(Beginning of DATA)
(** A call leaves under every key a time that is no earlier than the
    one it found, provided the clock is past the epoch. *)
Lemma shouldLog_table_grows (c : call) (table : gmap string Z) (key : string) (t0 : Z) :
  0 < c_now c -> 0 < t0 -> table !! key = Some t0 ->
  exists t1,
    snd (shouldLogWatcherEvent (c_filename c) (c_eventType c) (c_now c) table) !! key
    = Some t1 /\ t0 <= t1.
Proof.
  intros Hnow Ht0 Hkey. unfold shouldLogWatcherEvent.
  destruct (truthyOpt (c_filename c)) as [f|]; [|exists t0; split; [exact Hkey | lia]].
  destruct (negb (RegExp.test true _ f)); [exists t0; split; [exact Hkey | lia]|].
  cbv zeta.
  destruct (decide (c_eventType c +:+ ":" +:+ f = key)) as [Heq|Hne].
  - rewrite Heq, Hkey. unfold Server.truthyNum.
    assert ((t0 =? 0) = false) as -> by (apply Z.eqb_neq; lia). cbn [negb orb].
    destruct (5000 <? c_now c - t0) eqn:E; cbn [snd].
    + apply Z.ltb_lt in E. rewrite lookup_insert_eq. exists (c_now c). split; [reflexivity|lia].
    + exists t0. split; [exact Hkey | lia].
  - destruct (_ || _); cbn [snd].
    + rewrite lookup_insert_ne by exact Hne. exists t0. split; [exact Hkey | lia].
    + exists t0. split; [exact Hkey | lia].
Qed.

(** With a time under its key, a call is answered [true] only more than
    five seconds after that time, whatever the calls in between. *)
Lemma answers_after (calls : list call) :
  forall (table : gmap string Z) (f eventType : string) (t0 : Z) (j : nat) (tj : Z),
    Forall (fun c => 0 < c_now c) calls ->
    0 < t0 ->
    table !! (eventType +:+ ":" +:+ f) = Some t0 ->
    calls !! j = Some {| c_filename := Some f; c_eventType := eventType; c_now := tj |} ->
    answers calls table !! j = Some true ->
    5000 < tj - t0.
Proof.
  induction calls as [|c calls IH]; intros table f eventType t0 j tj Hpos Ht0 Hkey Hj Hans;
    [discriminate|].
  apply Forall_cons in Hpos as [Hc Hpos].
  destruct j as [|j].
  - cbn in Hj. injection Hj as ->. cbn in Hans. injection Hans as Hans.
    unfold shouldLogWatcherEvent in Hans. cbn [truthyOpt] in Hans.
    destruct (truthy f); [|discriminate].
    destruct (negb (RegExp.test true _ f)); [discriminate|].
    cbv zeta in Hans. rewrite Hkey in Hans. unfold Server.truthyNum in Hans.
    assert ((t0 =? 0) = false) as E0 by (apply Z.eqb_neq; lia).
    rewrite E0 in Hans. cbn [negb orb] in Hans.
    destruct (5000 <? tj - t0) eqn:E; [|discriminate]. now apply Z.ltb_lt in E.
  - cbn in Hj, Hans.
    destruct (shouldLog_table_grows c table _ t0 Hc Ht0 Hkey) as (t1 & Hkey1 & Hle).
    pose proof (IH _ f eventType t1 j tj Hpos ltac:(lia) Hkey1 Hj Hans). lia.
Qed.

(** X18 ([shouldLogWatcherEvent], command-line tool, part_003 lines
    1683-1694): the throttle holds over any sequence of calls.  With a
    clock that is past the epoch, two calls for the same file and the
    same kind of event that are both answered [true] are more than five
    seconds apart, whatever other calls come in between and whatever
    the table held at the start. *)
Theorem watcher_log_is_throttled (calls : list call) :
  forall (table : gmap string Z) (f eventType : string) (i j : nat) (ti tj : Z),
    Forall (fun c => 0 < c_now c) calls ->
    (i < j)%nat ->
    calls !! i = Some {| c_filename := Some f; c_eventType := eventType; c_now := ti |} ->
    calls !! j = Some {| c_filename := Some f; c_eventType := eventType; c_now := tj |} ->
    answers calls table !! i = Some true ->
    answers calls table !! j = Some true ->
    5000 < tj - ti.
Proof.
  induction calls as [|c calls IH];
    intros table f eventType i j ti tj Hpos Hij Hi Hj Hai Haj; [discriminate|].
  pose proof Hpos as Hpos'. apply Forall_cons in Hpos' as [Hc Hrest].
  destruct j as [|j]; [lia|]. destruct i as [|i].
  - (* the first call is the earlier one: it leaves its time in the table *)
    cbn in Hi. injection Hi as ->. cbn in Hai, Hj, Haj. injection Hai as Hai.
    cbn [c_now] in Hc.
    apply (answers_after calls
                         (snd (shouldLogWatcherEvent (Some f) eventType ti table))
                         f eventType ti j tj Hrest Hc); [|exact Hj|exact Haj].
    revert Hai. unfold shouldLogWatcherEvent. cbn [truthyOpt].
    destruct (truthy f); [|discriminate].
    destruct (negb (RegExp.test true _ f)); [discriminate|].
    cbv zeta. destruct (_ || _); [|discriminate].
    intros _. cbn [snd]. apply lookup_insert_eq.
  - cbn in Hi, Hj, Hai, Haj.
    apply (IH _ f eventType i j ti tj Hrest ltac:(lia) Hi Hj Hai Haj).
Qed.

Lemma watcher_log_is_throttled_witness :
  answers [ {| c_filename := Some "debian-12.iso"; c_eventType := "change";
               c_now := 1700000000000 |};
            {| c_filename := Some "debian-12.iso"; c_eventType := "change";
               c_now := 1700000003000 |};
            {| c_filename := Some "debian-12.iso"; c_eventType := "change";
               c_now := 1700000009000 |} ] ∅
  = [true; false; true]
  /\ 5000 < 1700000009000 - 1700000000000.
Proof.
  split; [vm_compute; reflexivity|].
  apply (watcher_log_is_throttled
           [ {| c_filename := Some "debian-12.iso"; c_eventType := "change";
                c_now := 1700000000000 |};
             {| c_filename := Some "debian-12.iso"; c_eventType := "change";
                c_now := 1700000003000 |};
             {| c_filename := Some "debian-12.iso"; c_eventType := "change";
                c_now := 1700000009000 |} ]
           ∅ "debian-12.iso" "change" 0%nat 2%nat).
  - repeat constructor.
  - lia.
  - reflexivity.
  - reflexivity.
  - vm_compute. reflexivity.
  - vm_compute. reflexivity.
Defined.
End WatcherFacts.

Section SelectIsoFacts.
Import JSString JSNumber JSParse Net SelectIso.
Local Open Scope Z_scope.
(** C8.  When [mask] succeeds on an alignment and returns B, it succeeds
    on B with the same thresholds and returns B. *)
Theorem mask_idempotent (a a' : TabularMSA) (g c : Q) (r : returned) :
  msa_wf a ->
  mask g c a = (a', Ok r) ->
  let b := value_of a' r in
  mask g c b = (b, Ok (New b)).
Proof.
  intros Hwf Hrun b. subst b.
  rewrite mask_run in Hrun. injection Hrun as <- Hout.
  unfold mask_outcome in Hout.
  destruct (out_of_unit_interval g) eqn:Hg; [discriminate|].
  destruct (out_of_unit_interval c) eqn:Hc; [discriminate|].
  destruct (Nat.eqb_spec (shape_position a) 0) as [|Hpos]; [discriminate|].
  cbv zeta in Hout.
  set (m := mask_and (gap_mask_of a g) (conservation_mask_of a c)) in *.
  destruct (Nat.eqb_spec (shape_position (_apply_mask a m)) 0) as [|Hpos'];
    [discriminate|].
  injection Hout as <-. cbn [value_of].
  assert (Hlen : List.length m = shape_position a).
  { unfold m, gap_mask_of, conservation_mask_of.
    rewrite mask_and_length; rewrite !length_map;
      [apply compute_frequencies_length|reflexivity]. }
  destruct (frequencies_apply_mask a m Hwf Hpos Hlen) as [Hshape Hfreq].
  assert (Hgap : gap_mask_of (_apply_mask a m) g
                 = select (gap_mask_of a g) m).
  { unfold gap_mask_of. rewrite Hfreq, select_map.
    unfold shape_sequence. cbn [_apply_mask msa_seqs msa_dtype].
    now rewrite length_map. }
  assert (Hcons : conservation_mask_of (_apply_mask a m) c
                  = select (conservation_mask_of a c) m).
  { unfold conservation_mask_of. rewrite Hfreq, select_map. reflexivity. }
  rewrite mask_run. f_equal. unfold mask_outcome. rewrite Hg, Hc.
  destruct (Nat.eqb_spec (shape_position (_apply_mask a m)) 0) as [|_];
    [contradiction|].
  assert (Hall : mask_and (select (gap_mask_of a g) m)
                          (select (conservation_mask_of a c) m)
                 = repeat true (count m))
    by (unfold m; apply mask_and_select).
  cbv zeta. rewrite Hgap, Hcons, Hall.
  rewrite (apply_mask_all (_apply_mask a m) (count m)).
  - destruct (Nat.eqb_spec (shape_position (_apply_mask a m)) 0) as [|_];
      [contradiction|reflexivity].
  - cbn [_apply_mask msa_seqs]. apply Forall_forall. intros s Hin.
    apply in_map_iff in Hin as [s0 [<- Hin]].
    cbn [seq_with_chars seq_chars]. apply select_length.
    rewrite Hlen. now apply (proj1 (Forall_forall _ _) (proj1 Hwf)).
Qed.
(End of DATA)
(Beginning of DATA)
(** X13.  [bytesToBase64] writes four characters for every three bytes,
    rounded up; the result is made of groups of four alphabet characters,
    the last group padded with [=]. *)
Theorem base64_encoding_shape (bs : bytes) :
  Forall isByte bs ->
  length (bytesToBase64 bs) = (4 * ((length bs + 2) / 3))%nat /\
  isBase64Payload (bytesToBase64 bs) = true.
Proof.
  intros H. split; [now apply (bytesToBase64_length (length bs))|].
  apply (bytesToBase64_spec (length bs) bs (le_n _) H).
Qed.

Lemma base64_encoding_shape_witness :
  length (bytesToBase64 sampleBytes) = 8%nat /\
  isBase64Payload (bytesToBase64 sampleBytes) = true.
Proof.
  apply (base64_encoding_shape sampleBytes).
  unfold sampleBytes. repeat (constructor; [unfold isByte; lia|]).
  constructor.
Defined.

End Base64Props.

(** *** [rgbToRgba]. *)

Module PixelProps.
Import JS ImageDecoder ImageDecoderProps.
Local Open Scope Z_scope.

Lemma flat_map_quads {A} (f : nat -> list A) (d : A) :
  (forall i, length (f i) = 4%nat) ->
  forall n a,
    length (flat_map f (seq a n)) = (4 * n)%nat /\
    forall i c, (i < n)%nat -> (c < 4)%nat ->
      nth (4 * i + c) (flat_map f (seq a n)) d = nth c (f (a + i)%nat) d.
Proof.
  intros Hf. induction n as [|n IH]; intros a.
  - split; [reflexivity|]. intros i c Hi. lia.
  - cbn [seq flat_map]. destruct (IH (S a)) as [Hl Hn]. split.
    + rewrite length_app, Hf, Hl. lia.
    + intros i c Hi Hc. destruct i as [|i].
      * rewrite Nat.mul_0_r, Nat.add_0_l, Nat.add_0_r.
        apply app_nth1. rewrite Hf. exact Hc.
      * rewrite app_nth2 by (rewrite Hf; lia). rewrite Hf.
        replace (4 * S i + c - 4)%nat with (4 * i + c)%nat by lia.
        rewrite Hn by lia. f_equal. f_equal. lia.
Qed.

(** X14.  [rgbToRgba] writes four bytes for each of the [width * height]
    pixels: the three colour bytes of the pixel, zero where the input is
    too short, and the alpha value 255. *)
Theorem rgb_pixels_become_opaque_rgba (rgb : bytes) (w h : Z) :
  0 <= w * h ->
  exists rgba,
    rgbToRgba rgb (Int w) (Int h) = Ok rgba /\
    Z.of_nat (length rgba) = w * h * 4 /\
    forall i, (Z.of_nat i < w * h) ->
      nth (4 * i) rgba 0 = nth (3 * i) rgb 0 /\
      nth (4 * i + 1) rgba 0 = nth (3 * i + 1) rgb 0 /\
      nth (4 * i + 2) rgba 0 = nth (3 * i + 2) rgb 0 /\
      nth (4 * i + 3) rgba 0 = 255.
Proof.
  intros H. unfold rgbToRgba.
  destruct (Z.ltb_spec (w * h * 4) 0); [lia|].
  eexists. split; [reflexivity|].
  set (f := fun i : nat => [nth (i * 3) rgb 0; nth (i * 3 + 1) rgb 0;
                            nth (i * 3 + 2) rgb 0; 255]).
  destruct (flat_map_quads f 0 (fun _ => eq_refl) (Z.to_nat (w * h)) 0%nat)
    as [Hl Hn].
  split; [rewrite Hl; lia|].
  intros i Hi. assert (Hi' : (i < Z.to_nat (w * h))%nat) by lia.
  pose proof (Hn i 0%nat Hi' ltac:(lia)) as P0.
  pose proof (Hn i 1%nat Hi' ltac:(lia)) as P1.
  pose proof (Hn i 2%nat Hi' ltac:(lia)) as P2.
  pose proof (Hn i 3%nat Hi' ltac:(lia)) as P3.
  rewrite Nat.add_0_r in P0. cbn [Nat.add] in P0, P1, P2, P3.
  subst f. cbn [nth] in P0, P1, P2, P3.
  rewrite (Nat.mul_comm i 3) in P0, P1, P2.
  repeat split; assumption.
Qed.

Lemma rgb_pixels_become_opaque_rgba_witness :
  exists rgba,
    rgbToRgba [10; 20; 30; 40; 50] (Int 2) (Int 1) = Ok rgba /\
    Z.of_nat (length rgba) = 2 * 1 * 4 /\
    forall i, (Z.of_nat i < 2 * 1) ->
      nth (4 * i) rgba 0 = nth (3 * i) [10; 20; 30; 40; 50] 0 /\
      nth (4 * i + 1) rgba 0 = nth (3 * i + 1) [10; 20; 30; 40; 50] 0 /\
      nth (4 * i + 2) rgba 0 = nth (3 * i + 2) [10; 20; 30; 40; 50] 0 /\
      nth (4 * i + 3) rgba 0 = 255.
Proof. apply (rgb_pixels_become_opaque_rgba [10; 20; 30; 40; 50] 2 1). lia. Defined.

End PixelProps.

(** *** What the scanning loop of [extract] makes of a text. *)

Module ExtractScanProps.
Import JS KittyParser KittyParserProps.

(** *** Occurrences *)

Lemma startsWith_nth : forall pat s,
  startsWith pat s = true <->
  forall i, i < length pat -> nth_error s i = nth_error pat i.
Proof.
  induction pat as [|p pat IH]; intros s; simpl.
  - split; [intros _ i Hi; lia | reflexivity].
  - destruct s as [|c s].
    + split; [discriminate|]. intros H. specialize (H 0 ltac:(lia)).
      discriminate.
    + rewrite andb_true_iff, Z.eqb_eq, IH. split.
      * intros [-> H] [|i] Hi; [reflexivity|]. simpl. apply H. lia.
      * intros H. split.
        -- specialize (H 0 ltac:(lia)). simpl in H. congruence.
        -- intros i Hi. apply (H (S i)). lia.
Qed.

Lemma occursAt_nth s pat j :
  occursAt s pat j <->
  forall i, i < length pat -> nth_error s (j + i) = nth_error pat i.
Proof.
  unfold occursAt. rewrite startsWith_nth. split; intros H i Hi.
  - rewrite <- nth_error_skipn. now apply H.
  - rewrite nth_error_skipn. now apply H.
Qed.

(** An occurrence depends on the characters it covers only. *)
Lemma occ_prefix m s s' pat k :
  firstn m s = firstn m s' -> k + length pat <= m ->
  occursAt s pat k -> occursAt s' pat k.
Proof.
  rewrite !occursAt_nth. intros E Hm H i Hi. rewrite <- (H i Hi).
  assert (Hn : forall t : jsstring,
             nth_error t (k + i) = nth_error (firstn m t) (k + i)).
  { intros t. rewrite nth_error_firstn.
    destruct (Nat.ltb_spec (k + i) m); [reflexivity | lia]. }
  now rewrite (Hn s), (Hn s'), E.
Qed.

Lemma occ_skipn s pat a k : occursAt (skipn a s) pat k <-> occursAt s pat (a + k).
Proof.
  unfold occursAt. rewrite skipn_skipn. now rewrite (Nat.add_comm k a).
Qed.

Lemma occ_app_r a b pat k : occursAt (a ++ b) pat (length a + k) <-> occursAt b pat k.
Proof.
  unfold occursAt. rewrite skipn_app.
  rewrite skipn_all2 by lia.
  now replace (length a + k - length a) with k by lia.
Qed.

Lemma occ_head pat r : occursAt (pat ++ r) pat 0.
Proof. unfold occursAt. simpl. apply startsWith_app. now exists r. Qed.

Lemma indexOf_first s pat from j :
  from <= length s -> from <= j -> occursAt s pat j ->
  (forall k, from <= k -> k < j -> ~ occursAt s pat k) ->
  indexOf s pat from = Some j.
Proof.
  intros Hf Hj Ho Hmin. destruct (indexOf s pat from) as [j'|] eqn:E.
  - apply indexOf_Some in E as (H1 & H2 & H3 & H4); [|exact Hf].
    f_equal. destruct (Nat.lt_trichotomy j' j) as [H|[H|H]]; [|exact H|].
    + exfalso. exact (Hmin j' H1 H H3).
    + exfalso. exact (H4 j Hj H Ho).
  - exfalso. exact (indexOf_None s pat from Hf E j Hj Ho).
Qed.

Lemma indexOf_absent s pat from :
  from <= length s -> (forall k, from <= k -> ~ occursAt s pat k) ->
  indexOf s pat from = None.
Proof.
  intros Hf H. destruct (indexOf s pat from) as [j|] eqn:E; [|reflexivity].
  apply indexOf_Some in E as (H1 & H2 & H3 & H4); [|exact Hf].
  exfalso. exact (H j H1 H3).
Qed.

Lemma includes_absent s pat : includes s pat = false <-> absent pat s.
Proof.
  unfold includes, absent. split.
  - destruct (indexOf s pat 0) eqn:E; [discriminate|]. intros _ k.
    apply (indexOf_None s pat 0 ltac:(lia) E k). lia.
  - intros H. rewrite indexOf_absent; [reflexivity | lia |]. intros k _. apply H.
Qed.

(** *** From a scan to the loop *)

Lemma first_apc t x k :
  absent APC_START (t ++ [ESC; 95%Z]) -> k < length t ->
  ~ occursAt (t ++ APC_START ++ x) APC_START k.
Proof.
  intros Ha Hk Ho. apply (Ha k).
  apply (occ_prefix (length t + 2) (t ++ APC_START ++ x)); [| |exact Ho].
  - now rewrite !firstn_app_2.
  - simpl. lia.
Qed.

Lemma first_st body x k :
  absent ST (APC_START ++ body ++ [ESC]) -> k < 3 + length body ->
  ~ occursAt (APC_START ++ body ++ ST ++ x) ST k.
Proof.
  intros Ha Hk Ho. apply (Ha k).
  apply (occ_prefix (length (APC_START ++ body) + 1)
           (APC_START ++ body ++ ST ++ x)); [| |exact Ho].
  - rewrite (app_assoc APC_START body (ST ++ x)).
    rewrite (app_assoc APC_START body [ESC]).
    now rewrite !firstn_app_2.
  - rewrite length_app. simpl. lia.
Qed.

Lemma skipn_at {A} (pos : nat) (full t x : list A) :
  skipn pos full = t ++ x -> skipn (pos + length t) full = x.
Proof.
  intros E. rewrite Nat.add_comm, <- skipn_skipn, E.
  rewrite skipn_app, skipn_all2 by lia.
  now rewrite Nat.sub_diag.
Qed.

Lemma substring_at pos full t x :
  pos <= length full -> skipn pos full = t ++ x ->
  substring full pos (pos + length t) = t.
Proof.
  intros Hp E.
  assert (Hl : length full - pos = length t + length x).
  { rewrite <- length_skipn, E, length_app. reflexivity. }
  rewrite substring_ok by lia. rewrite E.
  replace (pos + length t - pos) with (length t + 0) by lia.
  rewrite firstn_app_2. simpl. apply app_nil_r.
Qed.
(End of DATA)
YOUR GOAL:
Set down precisely the lines above between the line holding "1) rgb 0 /\" and the line holding "pose proof (Hn i 1%nat", inclusive, and nothing beyond them.

YOUR SOLUTION:
      nth (4 * i + 1) rgba 0 = nth (3 * i + 1) rgb 0 /\
      nth (4 * i + 2) rgba 0 = nth (3 * i + 2) rgb 0 /\
      nth (4 * i + 3) rgba 0 = 255.
Proof.
  intros H. unfold rgbToRgba.
  destruct (Z.ltb_spec (w * h * 4) 0); [lia|].
  eexists. split; [reflexivity|].
  set (f := fun i : nat => [nth (i * 3) rgb 0; nth (i * 3 + 1) rgb 0;
                            nth (i * 3 + 2) rgb 0; 255]).
  destruct (flat_map_quads f 0 (fun _ => eq_refl) (Z.to_nat (w * h)) 0%nat)
    as [Hl Hn].
  split; [rewrite Hl; lia|].
  intros i Hi. assert (Hi' : (i < Z.to_nat (w * h))%nat) by lia.
  pose proof (Hn i 0%nat Hi' ltac:(lia)) as P0.
  pose proof (Hn i 1%nat Hi' ltac:(lia)) as P1.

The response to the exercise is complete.